--- Input data Enclosed Below ---
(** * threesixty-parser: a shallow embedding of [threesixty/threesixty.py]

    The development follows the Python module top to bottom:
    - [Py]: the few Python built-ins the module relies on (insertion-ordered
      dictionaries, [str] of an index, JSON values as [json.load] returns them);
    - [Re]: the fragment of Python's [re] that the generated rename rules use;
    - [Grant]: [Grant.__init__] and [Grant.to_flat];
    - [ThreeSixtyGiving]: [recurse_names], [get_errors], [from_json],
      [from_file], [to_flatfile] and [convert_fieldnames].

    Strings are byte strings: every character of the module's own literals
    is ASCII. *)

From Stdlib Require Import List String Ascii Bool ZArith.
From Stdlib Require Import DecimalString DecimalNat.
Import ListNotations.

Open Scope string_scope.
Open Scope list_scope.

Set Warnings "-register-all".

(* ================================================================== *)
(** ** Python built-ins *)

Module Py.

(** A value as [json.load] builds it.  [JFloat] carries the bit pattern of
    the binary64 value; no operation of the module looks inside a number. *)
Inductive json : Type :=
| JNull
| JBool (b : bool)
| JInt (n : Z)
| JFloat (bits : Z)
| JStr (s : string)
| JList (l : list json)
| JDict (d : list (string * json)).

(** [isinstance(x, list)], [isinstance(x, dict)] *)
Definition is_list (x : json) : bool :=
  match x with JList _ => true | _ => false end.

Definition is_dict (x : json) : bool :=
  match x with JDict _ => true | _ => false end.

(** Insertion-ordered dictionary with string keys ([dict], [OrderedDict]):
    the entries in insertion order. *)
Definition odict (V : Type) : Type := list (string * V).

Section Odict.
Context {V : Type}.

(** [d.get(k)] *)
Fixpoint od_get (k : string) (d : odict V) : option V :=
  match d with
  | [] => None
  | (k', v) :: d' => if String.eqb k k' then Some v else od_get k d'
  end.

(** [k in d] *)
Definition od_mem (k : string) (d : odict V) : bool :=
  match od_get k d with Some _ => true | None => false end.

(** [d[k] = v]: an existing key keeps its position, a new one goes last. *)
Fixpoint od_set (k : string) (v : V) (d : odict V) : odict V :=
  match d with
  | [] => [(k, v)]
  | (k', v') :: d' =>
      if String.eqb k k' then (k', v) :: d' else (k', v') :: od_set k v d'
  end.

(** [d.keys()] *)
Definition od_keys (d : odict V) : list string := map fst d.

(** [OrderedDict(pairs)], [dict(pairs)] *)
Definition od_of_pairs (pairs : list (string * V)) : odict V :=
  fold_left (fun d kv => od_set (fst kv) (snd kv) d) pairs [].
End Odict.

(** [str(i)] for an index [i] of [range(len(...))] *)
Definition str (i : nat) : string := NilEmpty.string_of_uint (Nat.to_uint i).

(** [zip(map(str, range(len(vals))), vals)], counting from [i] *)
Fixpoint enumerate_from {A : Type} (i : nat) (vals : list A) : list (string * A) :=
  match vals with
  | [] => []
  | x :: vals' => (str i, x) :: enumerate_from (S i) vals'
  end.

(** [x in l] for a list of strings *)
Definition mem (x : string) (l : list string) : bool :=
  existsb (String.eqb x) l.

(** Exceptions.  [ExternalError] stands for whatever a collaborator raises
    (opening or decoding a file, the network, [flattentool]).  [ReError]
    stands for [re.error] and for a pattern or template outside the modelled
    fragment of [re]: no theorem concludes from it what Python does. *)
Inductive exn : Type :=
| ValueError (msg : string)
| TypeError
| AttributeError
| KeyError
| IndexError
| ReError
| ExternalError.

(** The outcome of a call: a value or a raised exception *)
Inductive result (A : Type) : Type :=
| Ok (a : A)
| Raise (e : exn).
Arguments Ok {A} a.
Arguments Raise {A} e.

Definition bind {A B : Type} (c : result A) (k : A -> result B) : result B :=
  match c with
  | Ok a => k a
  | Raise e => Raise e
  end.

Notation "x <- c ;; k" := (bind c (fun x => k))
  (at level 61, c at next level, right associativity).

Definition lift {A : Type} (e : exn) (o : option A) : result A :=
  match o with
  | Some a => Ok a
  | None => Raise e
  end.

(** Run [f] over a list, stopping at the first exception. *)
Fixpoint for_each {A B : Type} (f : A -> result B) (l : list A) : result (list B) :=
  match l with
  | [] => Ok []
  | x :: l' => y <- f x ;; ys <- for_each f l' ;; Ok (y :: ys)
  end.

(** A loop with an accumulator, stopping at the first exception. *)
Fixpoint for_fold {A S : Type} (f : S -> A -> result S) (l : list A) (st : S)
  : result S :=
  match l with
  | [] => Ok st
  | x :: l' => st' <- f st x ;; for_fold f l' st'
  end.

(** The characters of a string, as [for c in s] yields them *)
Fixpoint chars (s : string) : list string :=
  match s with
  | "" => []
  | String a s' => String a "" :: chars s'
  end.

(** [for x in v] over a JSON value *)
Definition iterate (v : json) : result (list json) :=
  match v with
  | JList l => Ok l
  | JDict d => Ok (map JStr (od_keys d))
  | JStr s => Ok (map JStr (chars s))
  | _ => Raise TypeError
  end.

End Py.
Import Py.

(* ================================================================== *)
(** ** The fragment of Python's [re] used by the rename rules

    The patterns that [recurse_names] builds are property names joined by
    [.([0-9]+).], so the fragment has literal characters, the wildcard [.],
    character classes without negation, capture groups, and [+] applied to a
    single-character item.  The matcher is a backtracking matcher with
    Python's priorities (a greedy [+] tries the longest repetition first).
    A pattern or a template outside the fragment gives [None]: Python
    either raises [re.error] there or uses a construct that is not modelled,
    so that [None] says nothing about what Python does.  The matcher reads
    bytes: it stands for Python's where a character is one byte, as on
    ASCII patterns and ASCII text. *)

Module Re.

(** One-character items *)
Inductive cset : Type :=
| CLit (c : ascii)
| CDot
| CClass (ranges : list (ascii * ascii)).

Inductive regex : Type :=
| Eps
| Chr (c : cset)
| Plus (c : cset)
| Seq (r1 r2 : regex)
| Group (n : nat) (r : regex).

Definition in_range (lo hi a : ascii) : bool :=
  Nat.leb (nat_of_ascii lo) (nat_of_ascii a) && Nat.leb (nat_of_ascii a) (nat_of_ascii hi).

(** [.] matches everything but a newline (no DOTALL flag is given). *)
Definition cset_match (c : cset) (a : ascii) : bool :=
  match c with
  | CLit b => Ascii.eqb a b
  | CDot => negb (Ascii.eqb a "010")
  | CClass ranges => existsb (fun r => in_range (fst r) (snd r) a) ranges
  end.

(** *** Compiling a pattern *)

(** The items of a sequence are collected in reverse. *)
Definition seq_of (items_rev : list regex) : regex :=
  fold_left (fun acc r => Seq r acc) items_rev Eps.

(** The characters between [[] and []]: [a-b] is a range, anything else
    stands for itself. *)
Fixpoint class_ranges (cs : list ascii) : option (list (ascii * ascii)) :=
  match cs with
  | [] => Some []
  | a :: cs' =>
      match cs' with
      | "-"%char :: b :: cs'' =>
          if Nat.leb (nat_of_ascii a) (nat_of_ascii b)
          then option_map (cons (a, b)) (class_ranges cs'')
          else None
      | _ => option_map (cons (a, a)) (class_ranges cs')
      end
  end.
--- End of Enclosed Input data ---
(Exercise details)
Find the string "stands" in the entries above and return each line that holds it.

(Your response)
(** Exceptions.  [ExternalError] stands for whatever a collaborator raises
    stands for [re.error] and for a pattern or template outside the modelled
    bytes: it stands for Python's where a character is one byte, as on
    stands for itself. *)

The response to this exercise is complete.